**Task directions**
Of the entries below, return only those lines from the line with "mret (if (idx =? 1)%nat then [80] else [])." to the line with "marks_at _ _", exactly, both included.

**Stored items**
========================================================================

(* ===== verification/RunExample.v ===== *)
(** * A run of the example guest

    A segment with a deferred injection, an input that queues a vector, a timer
    and two epochs, on the guest of [GuestExample]. *)

From S2P Require Import Prelude Vt Agenda Kvm ReprC VcpuState StateHash Config Boundary Inject RunCtl RunCtlOk GuestExample.

#[export] Instance Toy_tsc : TscClock Toy := {
  rdtsc s := (12345, s);
  kvm_set_tsc_offset _ s := (Ok tt, s) }.
#[export] Instance Toy_marks : Marks Toy := fun _ => (0, 0).

(** A digest that is enough for an example. *)
Definition length_hash : Blake3 := fun b => replicate 32 (Z.of_nat (length b) mod 256).
#[local] Existing Instance length_hash.

Definition toy_at (n : Z) : Toy := mkToy n false 0 0 0 false 0.
Definition toy_blob (n vns : Z) : bytes :=
  match canonical_vcpu_blob (toy_at n) vns with Ok b => b | _ => [] end.
Definition toy_pages (n : Z) : list (Z * bytes) :=
  match walk_pages 2 0 (toy_at n) with Ok ps => ps | _ => [] end.

Definition toy_config : MachineConfig :=
  mkConfig 1 (2 * 1024 * 1024) 1 (mkClockRatio 2 1) (replicate 32 0) (Elf (replicate 32 0) []) 16 EpochsOn 3 1 [] [].
Definition toy_segment : Segment Toy :=
  mkSegmentIn toy_config 0 [mkScheduledInjection 5 48] (Some (mkTimerArm 56 49)) (fun s => (false, s)) None None.
(** The input of index 1 queues a vector. *)
Definition toy_input (idx : nat) (b : Boundary) : prog Toy BoundaryError (list Z) :=
  mret (if (idx =? 1)%nat then [80] else []).
Definition toy_request : Request Toy :=
  mkRequest toy_segment (UntilIcount 40) RunOptions_default [10; 20] [] 0
    (mkSinks (fun s => (false, s)) toy_exit toy_input no_epochs no_frames no_live).

Definition toy_machine : Machine Toy Z := {|
  guest := toy_guest;
  input_at h n idx := (if (idx =? 1)%nat then [80] else [], h);
  goal_at _ _ := false;
  asked _ _ := false;
  blob_at _ := toy_blob;
  pages_at _ := toy_pages;
  sections_at _ _ := [];
  marks_at _ _ := (0, 0) |}.

Lemma toy_blob_ok s vns : canonical_vcpu_blob s vns = Ok (toy_blob (t_count s) vns).
Proof.
  assert (exists xs, forall s : Toy, xsave_area s = Ok xs) as [xs Hxs].
  { eexists. intros s'. vm_compute. reflexivity. }
  unfold toy_blob, canonical_vcpu_blob. rewrite !Hxs. reflexivity.
Qed.

Lemma toy_runs : Runs toy_machine toy_request.
Proof.
  split; cbn [toy_machine toy_request guest input_at goal_at asked blob_at pages_at sections_at marks_at sinks seg
    on_exit input_sink goal pause epoch_sink hash_sections toy_segment].
  - apply toy_takes.
  - split; try done. intros e s s' He. unfold marks, Toy_marks. destruct e as [| | |gpa data| | | | | | |]; try done.
    (unfold seen_frame_mark; destruct (gpa =? frame_mark_gpa) eqn:E; [|done]; apply Z.eqb_eq in E as ->; discriminate He).
  - split; done.
  - intros h. split.
    + intros e He. cbn in He. subst e. split; [done|]. exists None. reflexivity.
    + intros n s e s' f Hf Hk Hm. exfalso. destruct s as [c a w d [|k] v u]; cbn in Hk; [|discriminate].
      repeat case_match; simplify_eq; discriminate Hm.
  - done.
  - intros h n s idx b Hp Ha. exists s. done.
  - done.
  - intros h n s Hp Ha. by exists s.
  - intros h n s Hp Ha. by exists s.
  - intros h n s i b c k Hp Ha. by exists s.
  - intros h n s v Hp Ha. by exists s.
  - intros h n s vns [(<- & _) _]. apply toy_blob_ok.
  - intros h n s [(<- & _) _]. reflexivity.
  - done.
Qed.

Lemma toy_fuel : exists fuel : nat, (run_fuel toy_machine toy_request 0%Z <= fuel)%nat.
Proof. eexists. apply le_n. Qed.

(** Two kicks are queued. *)
Definition toy_begin : Toy := mkToy 0 false 0 0 2 false 0.
Lemma toy_begin_path : path (track (guest toy_machine) 0) (seg_start_icount (seg toy_request)) toy_begin.
Proof. cbn. unfold toy_flight, toy_horizon. cbn. split_and!; try done; lia. Qed.

(** Injection deferred from 5 to 6, input vector at 20, timer at 28, epochs at 16
    and 32, stop at 40. *)
Definition toy_outcome (h : bytes) : outcome RunError SegmentOutcome :=
  Ok (mkSegmentOutcome BudgetReached (mkBoundary 40 1040 40) 80 h 3 (Some (mkTimerFired 49 56 28)) 0).
Lemma toy_outcome_ok : exists h,
  spec_segment toy_machine (marks toy_begin).1 toy_request
    (mkSpot 0 (seg_start_icount (seg toy_request)) (replicate 32 1) 0 None) = Some (toy_outcome h).
Proof. eexists. vm_compute. reflexivity. Qed.
Lemma toy_knobs_ok h : margins_ok (track (guest toy_machine) h) (mkMargins 3 1).
Proof. apply toy_margins_ok. Qed.

(** The outcome with margins 3 and 1. *)
Lemma run_segment_deterministic_witness :
  exists fuel h s' c',
    run_segment_inner fuel (reland 3 1 toy_request) (toy_begin, replicate 32 1) = Some (toy_outcome h, (s', c')).
Proof.
  destruct toy_outcome_ok as [h Hh], toy_fuel as [fuel Hfuel]. exists fuel, h.
  destruct (run_segment_deterministic toy_machine toy_request 3 1 fuel 0 toy_begin (replicate 32 1) (toy_outcome h)
    toy_runs toy_knobs_ok Hfuel toy_begin_path eq_refl eq_refl Hh) as (s' & c' & Hr & _).
  exists s', c'. exact Hr.
Defined.

(** ** The same guest without a timer *)

Definition quiet_segment : Segment Toy :=
  mkSegmentIn toy_config 0 [] None (fun s => (false, s)) None None.
Definition quiet_request : Request Toy :=
  mkRequest quiet_segment (UntilIcount 40) RunOptions_default [10; 20] [] 0
    (mkSinks (fun s => (false, s)) toy_exit toy_input no_epochs no_frames no_live).
Definition at_twenty : Toy * Run := (mkToy 20 false 0 0 0 false 0, run_new quiet_request (replicate 32 1)).

Lemma input_vector_without_timer_panics_witness :
  exists w', deliver 100 quiet_request (mkPlan None [] None) true [(80, None)] (mkBoundary 20 1020 20)
      (fun _ => crash) at_twenty = Some (Panic, w').
Proof.
  eexists. eapply (input_vector_without_timer_panics 100 quiet_request None [] None 80 [] (mkBoundary 20 1020 20)
    (fun _ => crash) at_twenty (mkInjection 80 20 20 1020)); [reflexivity|reflexivity|].
  vm_compute. reflexivity.
Defined.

========================================================================

**Exercise result**
  mret (if (idx =? 1)%nat then [80] else []).
Definition toy_request : Request Toy :=
  mkRequest toy_segment (UntilIcount 40) RunOptions_default [10; 20] [] 0
    (mkSinks (fun s => (false, s)) toy_exit toy_input no_epochs no_frames no_live).

Definition toy_machine : Machine Toy Z := {|
  guest := toy_guest;
  input_at h n idx := (if (idx =? 1)%nat then [80] else [], h);
  goal_at _ _ := false;
  asked _ _ := false;
  blob_at _ := toy_blob;
  pages_at _ := toy_pages;
  sections_at _ _ := [];
  marks_at _ _ := (0, 0) |}.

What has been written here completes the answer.